== DESCRIPTION OF THE TASK ==
Supply the number of lines below containing "fuel", nothing else.

Stored data entries:
....

Lemma any_missing (index : gset Z) start len :
  existsb (λ b, negb (bool_decide (wrap32 b ∈ index))) (seqZ start len) = true
  ↔ ∃ b, start ≤ b < start + len ∧ wrap32 b ∉ index.
Proof.
  rewrite existsb_exists. split.
  - intros (b & Hb%list_elem_of_In%elem_of_seqZ & Hn%negb_true_iff%bool_decide_eq_false). exists b. split; [lia|done].
  - intros (b & Hb & Hn). exists b. split; [apply list_elem_of_In, elem_of_seqZ; lia|].
    by apply negb_true_iff, bool_decide_eq_false.
Qed.

Lemma chunk_loop_spec fuel : ∀ index start n per_chunk, 0 < per_chunk → n - start ≤ Z.of_nat fuel →
  let cs := chunk_loop fuel index start n per_chunk in
  Forall (chunk_wanted index start n per_chunk) cs
  ∧ StronglySorted (λ c c', c.1 + c.2 ≤ c'.1) cs
  ∧ ∀ b, start ≤ b < n → wrap32 b ∉ index → ∃ c, c ∈ cs ∧ c.1 ≤ b < c.1 + c.2.
Proof.
  induction fuel as [|fuel IH]; intros index start n per_chunk Hp Hf; cbn [chunk_loop]; destruct (Z.leb_spec n start).
  1-3: split_and!; [by constructor..|intros b Hb; exfalso; lia].
  remember (Z.min (n - start) per_chunk) as len eqn:Hlen.
  destruct (IH index (start + len) n per_chunk Hp ltac:(lia)) as (Hw & Hs & Hc). set (rest := chunk_loop fuel _ _ _ _) in *.
  assert (Forall (chunk_wanted index start n per_chunk) rest) as Hw'.
  { eapply Forall_impl; [exact Hw|]. intros c (? & ? & ? & ?). split_and!; [lia..|done]. }
  destruct (existsb _ _) eqn:E.
  - apply any_missing in E. split_and!.
    + constructor; [|done]. unfold chunk_wanted. cbn [fst snd]. split_and!; [lia..|done].
    + constructor; [done|]. eapply Forall_impl; [exact Hw|]. intros c (? & _). cbn. lia.
    + intros b Hb Hn. destruct (Z.lt_ge_cases b (start + len)).
      * exists (start, len). split; [left|cbn; lia].
      * destruct (Hc b) as (c & Hin & ?); [lia|done|]. exists c. split; [by right|done].
  - split_and!; [done..|]. intros b Hb Hn. apply Hc; [|done]. destruct (Z.lt_ge_cases b (start + len)); [|lia].
    exfalso. apply not_true_iff_false in E. apply E, any_missing. exists b. split; [lia|done].
Qed.

Section Chunks.
Context `{CacheEnv}.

....

== SOLUTION TO THIS EXERCISE ==
4